The protoplast is the cell’s way of making more wall. —Joe Varner

 

The shape of a plant cell is dictated largely by its cell wall. When a living plant cell is treated with cell-wall–degrading enzymes to remove the wall, the resulting membrane-bound protoplast is invariably spherical (Fig. 2.1). In living cells, the cell wall constrains the rate and direction of cell growth, exerting a profound influence on plant development and morphology. Cell walls contribute to the functional specialization of cell types. Within Zinnia leaves, for example, the shape of spongy parenchyma cells maximizes both the volume of the intercellular spaces and the surface area available for gas exchange (Fig. 2.2A), whereas the branched structure of trichomes (Fig. 2.2D) may be adapted for sending mechanical stimuli. In contrast, the papillae-shaped epidermal cells of a snapdragon petal reflect light, attracting the attention of pollinators (Fig. 2.2B). In some cells, including tracheary elements (Fig. 2.2C), the protoplast disintegrates during development, and the mature cell consists entirely of cell wall.



Figure 2.1
Without its wall, a protoplast adopts a spherical form.


(A)


(B)

(C)

(D)

Figure 2.2
A developing cell can change its wall architecture to provide myriad forms. (A) The spongy parenchyma of a Zinnia leaf minimizes cell contact and maximizes cell surface for gas exchange. (B) The specialized shapes of these epidermal cells reflect light to enrich the colors of a snapdragon petal. (C) The secondary thickenings of a tracheid prevent collapse of the wall from the tension created by the transpirational pull. (D) An Arabidopsis trichome is an exquisitely branched modified epidermal cell.

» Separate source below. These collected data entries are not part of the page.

(** *** The registers stay in range and lose nothing *)

Lemma crc16_bit_range x : 0 ≤ crc16_bit x < 2 ^ 16.
Proof. apply lxor_range; [lia|apply wrap_range; lia|]. unfold crc16_poly. destruct (Z.testbit x 15); lia. Qed.
Lemma crc32_bit_range x : 0 ≤ x < 2 ^ 32 → 0 ≤ crc32_bit x < 2 ^ 32.
Proof.
  intros Hx. apply lxor_range; [lia| |unfold crc32_poly; destruct (Z.testbit x 0); lia].
  rewrite Z.shiftr_div_pow2 by lia. change (2 ^ 32) with 4294967296 in *. change (2 ^ 1) with 2. dlia.
Qed.

Lemma iter_range (f : Z → Z) w n x :
  (∀ x, 0 ≤ x < 2 ^ w → 0 ≤ f x < 2 ^ w) → 0 ≤ x < 2 ^ w → 0 ≤ Nat.iter n f x < 2 ^ w.
Proof. intros Hf Hx. induction n as [|n IH]; simpl; auto. Qed.

Lemma foldl_range (f : Z → Z → Z) w l x :
  (∀ x b, 0 ≤ x < 2 ^ w → 0 ≤ f x b < 2 ^ w) → 0 ≤ x < 2 ^ w → 0 ≤ foldl f x l < 2 ^ w.
Proof. intros Hf. revert x. induction l as [|b l IH]; intros x Hx; simpl; auto. Qed.

Lemma crc16_byte_range x b : 0 ≤ crc16_byte x b < 2 ^ 16.
Proof. apply crc16_bit_range. Qed.
Lemma crc32_byte_range x b : 0 ≤ x < 2 ^ 32 → 0 ≤ crc32_byte x b < 2 ^ 32.
Proof.
  intros Hx. apply iter_range; [apply crc32_bit_range|]. apply lxor_range; [lia|done|].
  pose proof (wrap_range 8 b). change (2 ^ 8) with 256 in *. lia.
Qed.
Lemma carry_loop_ok n c Q :
  0 ≤ n → byte_ok c → live s r n → up_ok r p m → Z.min m n < Z.of_nat fuel →
  (∀ k c' s', 0 ≤ k ≤ Z.min m n → (k < Z.min m n → stop c' = true) → byte_ok c' → writes s s' r k →
     val s' r k + c' * 256 ^ k = c + v * val s p k → Q (p + k, r + k, c') s') →
  wpp (while fuel (λ '(q, res, c), negb (stop c) && (q <=? p + m - 1) && (res <? r + n))
    (λ '(q, res, c), b ← rd q; let x := u16 (c + f b) in wr res (Z.land x 255);; mret (q + 1, res + 1, Z.shiftr x 8)) (p, r, c)) s Q.
Proof.
  intros Hn Hc Hl Ho Hf HQ.
  apply (wpp_while (λ k x s', ∃ c', x = (p + k, r + k, c') ∧ k ≤ Z.min m n ∧ byte_ok c' ∧ writes s s' r k ∧
    val s' r k + c' * 256 ^ k = c + v * val s p k) (Z.min m n)); [|exists c|done|lia].
  - intros k x s1 Hk (c' & -> & Hkm & Hc' & W & E).
    destruct (negb (stop c') && (p + k <=? p + m - 1) && (r + k <? r + n)) eqn:Hgo.
    + apply andb_true_iff in Hgo as [[Hs Hp%Z.leb_le]%andb_true_iff Hr%Z.ltb_lt]. split; [lia|].
      apply wpp_bind. eapply wpp_rd; [apply operand_kept; [done|lia|done]|]. cbv beta zeta.
      destruct (carry_next s1 k c' c n _ ltac:(lia) Hc' Hl W eq_refl E) as (L & W' & Hc2 & E').
      apply wpp_bind, wpp_wr; [done|]. apply wpp_ret. eexists. split; [rewrite <-!Z.add_assoc; reflexivity|]. split_and!; [lia|done..].
    + apply HQ; [lia| |done..]. intros Hlt. rewrite <-andb_assoc in Hgo.
      rewrite (proj2 (Z.leb_le _ _)), (proj2 (Z.ltb_lt _ _)), andb_true_r in Hgo by lia. by apply negb_false_iff.
  - rewrite !Z.add_0_r. split_and!; [done|lia|done|by apply writes_refl|].
    rewrite !val_0 by lia. lia.
Qed.

End carry.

The plant cell wall is a dynamic compartment that changes throughout the life of the cell. The new primary cell wall (Fig. 2.3) is born in the cell plate during cell division (see Chapter 5) and rapidly increases in surface area during cell expansion, in some cases by more than a hundred-fold. The middle lamella forms the interface between the primary walls of neighboring cells. Finally, at differentiation, many cells elaborate within the primary wall a secondary cell wall (Fig. 2.4), building complex structures uniquely suited to the cell’s function. The plant cell wall is a highly organized composite of many different polysaccharides, proteins, and aromatic substances. Some structural molecules act as fibers, others as a cross-linked matrix, analogous to the glass-fibers- and-plastic matrix in fiberglass. The molecular composition and arrangements of the wall polymers differ among species, among tissues of a single species, among individual cells, and even among regions of the wall around a single protoplast (Fig. 2.5). Not all specialized functions of cell walls are structural. Some cells walls contain molecules that affect patterns of development and mark a cell’s position within the plant. Walls contain signaling molecules that participate in cell–cell and wall–nucleus communication. Fragments of cell wall polysaccharides may elicit the secretion of defense molecules, and the wall may become impregnated with protein and lignin to armor it against invading fungal and bacterial pathogens (Fig. 2.6; see also Chapters 21 and 24). In other instances, the walls participate in early recognition of symbiotic nitrogen-fixing bacteria (see Chapter 16). Surface molecules on cell walls also allow plants to distinguish their own cells from foreign cells in pollen-style interactions (Fig. 2.7; see also Chapter 19).

Figure 2.3
The primary walls of cells are capable of expansion. The middle lamella is formed during cell division and grows coordinately during cell expansion. Contact between certain cells is maintained by the middle lamella, and the cell corners are often filled with pectin-rich polysaccharides. In older cells (not shown), the material in the cell corners is sometimes degraded and an air space forms.

(A) (B)
Figure 2.4
When they have achieved their final size and shape, some cells elaborate a multilayered secondary wall within the primary wall. In the diagram (A), the lumen of the cell is sometimes surrounded by several distinct kinds of secondary walls (here, 1–S3), with the original primary wall (CW1) and the middle lamella (ML) constituting the outermost layers. As shown in this example of a fiber cell from a young stem of a locust tree, fibers may also contain “warts” (W), which are a last stage of wall thickening before the protoplast disintegrates (B).

(A) (B) (C)
Figure 2.5
The production of complex, chemically diverse molecules within cell walls is developmentally regulated. (A, B) Staining walls of the oat root with two antibodies against arabinogalactan proteins demonstrates that different members of this class of molecules occur in specific tissues. One epitope is present only in cortical cell walls (A), whereas a second epitope is present only in walls of the vascular cylinder (arrows) and epidermis (B). (C) Antibodies against methyl-esterified pectin and unesterified pectins show that these epitopes are enriched not only in different cells but also in different regions of the walls of a single cell. In this cross-section of an Arabidopsis stem, domains enriched in methyl-esterified pectin are labeled in green, whereas deesterified pectins, shown in yellow, are found in specialized cells, such as the outer epidermal wall (oe), fiber cells of phloem (pf), some cell corners and cross-walls, and tracheary elements of the xylem (te). The autofluorescence of lignin is shown in red.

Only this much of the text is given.